He does mind, however, the fact that Billy Hargrove seems to be weaving his way into the group. He's apparently had a personality transplant since the Mind Flayer nearly tore him apart, or so the story goes, but Steve isn't duped. It's fine, though, he can carry on ignoring the guy and ignoring the way his face still tingles with the ghost of Billy's fists.

But then, get this.

Steve has to bake Billy a birthday cake, too.

Notes:

Hey.
So.
Stranger Things 5 is coming, brochachos. Oh my word, the brain rot is returning full swing. I have re-watched seasons 2, 3 and 4, and read a million great fanfictions. I started working on a time loop little epic Eddie/Chrissy, because I always seem to ship the secondary characters that die early, but then, out of nowhere, the Billy/Steve ship barged into me and now here we are. Also, apparently I write BL now.

This will not be a massively long story, probably a couple of chapters.
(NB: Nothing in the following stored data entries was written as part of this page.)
Lemma contentLoadedTs_routes comp store releases highlights route :
  AddRoute route
  ∈ contentLoadedTs h B context options comp store
      (Some (releases, highlights))
  ↔ AddRoute route
    ∈ contentLoaded h B context options store (Some (releases, highlights))
    ∨ route = highlightsListRoute h context options comp store highlights.
Proof.
  unfold contentLoadedTs, contentLoaded. rewrite !elem_of_app.
  rewrite !list_elem_of_singleton. split.
  - intros [H|[H|[H|[H|[H|H]]]]]; [tauto..|].
    right. congruence.
  - intros [[H|[H|[H|[H|[H|H]]]]]|H]; [tauto.. | done | tauto | tauto |].
    do 5 right. by rewrite H.
Qed.

(** X17. Whatever the order in which the calls of [createData]
    complete, [contentLoaded] adds both routes of every release and
    the route of every highlight in the store, in the compiled
    index.js and in the TypeScript source alike. In the compiled file
    every route added is the list page or one of these; the
    TypeScript source adds the same routes and one more, the
    highlights list page. *)
Theorem contentLoaded_routes (store : heap) (releases highlights : list loc)
  (releaseHighlightsListComponent : jsstring) :
  (∀ items, dataOrder B items ≡ₚ items) →
  (∀ l o a, l ∈ releases → store !! l = Some o →
     a ∈ releaseRoutes h options o →
     a ∈ contentLoaded h B context options store
           (Some (releases, highlights))
     ∧ a ∈ contentLoadedTs h B context options
             releaseHighlightsListComponent store
             (Some (releases, highlights)))
  ∧ (∀ l o, l ∈ highlights → store !! l = Some o →
       highlightRoute options o
       ∈ contentLoaded h B context options store
           (Some (releases, highlights))
       ∧ highlightRoute options o
         ∈ contentLoadedTs h B context options
             releaseHighlightsListComponent store
             (Some (releases, highlights)))
  ∧ (∀ route,
       AddRoute route
       ∈ contentLoaded h B context options store
           (Some (releases, highlights)) →
       route_modules route
       = ItemsModule (obj_source <$> omap (store !!.) releases)
       ∨ (∃ l o, l ∈ releases ∧ store !! l = Some o
            ∧ AddRoute route ∈ releaseRoutes h options o)
       ∨ (∃ l o, l ∈ highlights ∧ store !! l = Some o
            ∧ AddRoute route = highlightRoute options o))
  ∧ (∀ route,
       AddRoute route
       ∈ contentLoadedTs h B context options
           releaseHighlightsListComponent store
           (Some (releases, highlights))
       ↔ AddRoute route
         ∈ contentLoaded h B context options store
             (Some (releases, highlights))
         ∨ route = highlightsListRoute h context options
                     releaseHighlightsListComponent store highlights).
Proof.
  intros Hperm.
  assert (∀ l o a, l ∈ releases → store !! l = Some o →
            a ∈ releaseRoutes h options o →
            a ∈ contentLoaded h B context options store
                  (Some (releases, highlights))) as Hr.
  { intros l o a Hl Ho Ha. unfold contentLoaded.
    rewrite !elem_of_app. right. right. left.
    apply list_elem_of_bind. exists o. split; [done|].
    apply list_elem_of_omap. exists l. split; [|done].
    by rewrite Hperm. }
  assert (∀ l o, l ∈ highlights → store !! l = Some o →
            highlightRoute options o
            ∈ contentLoaded h B context options store
                (Some (releases, highlights))) as Hh.
  { intros l o Hl Ho. unfold contentLoaded.
    rewrite !elem_of_app. do 5 right.
    apply list_elem_of_fmap. exists o. split; [done|].
    apply list_elem_of_omap. exists l. split; [|done].
    by rewrite Hperm. }
  split; [|split; [|split]].
  - intros l o a Hl Ho Ha. split; [by eapply Hr|].
    pose proof (Hr l o a Hl Ho Ha) as Hin.
    unfold releaseRoutes in Ha.
    apply elem_of_cons in Ha as [->|Ha];
      [|apply list_elem_of_singleton in Ha as ->];
      apply contentLoadedTs_routes; by left.
  - intros l o Hl Ho. split; [by eapply Hh|].
    apply contentLoadedTs_routes. left. by eapply Hh.
  - intros route. unfold contentLoaded. rewrite !elem_of_app.
    intros [H|[H|[H|[H|[H|H]]]]].
    + apply list_elem_of_singleton in H. simplify_eq. by left.
    + apply list_elem_of_fmap in H as (o & Heq & _). done.
    + apply list_elem_of_bind in H as (o & Ha & Ho).
      apply list_elem_of_omap in Ho as (l & Hl & Hlo).
      rewrite Hperm in Hl. right. left. eauto.
    + apply list_elem_of_singleton in H. done.
    + apply list_elem_of_fmap in H as (o & Heq & _). done.
    + apply list_elem_of_fmap in H as (o & Heq & Ho).
      apply list_elem_of_omap in Ho as (l & Hl & Hlo).
      rewrite Hperm in Hl. right. right. eauto.
  - intros route. apply contentLoadedTs_routes.
Qed.
End routes.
It will also depend heavily on inspiration and reception, I'm shallow that way.

Trigger warnings will include: graphic violence, drugs, alcohol, vomiting, homophobia, slurs, child abuse (Billy's dad, basically).

Research for this fic has included: rewatching the show, listening to 80s hits, looking up American English terms for most things, looking up 80s American slang terms, when M&Ms were invented, interior design trends in America during the 80s, what car Billy drives and how was this perceived during the 80s, the gay/lesbian subculture of the 80s in rural America, etc, etc. Research is fun. If you notice any glaring mistakes that totally distract from the plot, please flag up.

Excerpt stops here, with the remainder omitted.